→ BRIEF
Starting at the first line of the listing below and ending at the line with "store_step d (Input", copy each line exactly.
= = = =
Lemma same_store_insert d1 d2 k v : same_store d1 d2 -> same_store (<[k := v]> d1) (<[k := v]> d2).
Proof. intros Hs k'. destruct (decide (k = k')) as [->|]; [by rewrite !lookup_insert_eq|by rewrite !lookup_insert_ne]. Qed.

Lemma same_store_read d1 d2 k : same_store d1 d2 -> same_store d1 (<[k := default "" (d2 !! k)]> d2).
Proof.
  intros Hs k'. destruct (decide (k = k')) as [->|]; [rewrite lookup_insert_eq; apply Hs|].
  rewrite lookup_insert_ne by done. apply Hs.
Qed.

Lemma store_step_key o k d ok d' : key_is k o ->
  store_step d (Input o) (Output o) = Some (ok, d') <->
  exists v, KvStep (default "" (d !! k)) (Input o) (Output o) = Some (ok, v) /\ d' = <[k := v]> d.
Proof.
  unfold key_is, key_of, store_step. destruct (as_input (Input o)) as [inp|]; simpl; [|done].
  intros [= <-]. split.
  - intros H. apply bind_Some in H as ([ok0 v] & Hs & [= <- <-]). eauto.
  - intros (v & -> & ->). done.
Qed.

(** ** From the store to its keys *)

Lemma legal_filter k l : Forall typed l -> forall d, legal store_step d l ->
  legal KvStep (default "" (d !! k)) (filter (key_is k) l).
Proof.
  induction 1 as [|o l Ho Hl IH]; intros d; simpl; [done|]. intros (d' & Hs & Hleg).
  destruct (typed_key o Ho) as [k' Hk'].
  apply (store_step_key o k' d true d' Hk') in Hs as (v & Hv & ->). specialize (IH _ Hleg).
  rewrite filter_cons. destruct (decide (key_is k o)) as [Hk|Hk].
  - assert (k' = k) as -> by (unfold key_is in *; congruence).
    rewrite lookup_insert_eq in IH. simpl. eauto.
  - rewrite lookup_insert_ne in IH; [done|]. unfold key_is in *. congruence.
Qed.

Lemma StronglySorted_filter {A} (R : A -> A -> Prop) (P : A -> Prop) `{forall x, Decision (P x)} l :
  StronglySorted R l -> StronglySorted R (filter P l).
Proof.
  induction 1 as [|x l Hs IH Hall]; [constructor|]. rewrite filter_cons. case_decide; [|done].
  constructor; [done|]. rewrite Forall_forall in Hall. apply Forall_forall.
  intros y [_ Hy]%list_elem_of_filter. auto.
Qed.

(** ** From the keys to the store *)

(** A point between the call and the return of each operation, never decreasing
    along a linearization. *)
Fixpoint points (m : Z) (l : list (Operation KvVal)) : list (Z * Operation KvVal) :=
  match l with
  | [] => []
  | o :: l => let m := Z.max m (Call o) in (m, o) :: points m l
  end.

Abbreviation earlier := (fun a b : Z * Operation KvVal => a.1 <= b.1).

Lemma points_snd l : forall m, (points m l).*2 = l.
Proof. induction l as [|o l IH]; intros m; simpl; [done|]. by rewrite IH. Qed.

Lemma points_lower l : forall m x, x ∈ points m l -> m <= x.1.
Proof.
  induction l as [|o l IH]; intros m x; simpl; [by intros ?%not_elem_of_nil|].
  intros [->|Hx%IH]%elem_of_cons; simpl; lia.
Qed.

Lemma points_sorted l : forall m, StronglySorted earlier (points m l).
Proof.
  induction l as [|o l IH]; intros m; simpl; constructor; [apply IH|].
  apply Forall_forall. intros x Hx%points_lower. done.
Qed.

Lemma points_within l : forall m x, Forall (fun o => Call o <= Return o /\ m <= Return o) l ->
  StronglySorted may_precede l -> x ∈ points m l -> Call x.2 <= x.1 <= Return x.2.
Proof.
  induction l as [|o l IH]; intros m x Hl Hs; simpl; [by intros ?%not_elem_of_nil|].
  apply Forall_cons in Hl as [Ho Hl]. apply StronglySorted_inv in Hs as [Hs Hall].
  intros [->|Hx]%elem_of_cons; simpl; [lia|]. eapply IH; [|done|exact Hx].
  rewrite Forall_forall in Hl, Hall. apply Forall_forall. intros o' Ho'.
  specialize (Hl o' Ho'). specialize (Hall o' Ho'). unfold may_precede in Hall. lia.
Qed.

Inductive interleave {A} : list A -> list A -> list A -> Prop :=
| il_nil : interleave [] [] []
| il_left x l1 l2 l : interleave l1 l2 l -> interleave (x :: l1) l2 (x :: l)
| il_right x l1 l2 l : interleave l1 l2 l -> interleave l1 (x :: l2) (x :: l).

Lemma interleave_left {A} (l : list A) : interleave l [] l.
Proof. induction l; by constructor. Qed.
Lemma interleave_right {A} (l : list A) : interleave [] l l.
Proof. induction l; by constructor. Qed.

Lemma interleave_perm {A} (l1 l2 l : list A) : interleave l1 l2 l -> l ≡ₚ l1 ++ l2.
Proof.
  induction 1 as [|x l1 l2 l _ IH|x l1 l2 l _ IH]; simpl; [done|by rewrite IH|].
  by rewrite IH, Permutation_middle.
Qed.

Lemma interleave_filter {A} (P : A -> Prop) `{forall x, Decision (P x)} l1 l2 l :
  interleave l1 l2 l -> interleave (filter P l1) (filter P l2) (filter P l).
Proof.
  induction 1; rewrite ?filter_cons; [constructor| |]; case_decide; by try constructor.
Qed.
= = = =
→ ANSWER FOR THE TASK
Lemma same_store_insert d1 d2 k v : same_store d1 d2 -> same_store (<[k := v]> d1) (<[k := v]> d2).
Proof. intros Hs k'. destruct (decide (k = k')) as [->|]; [by rewrite !lookup_insert_eq|by rewrite !lookup_insert_ne]. Qed.

Lemma same_store_read d1 d2 k : same_store d1 d2 -> same_store d1 (<[k := default "" (d2 !! k)]> d2).
Proof.
  intros Hs k'. destruct (decide (k = k')) as [->|]; [rewrite lookup_insert_eq; apply Hs|].
  rewrite lookup_insert_ne by done. apply Hs.
Qed.

Lemma store_step_key o k d ok d' : key_is k o ->
  store_step d (Input o) (Output o) = Some (ok, d') <->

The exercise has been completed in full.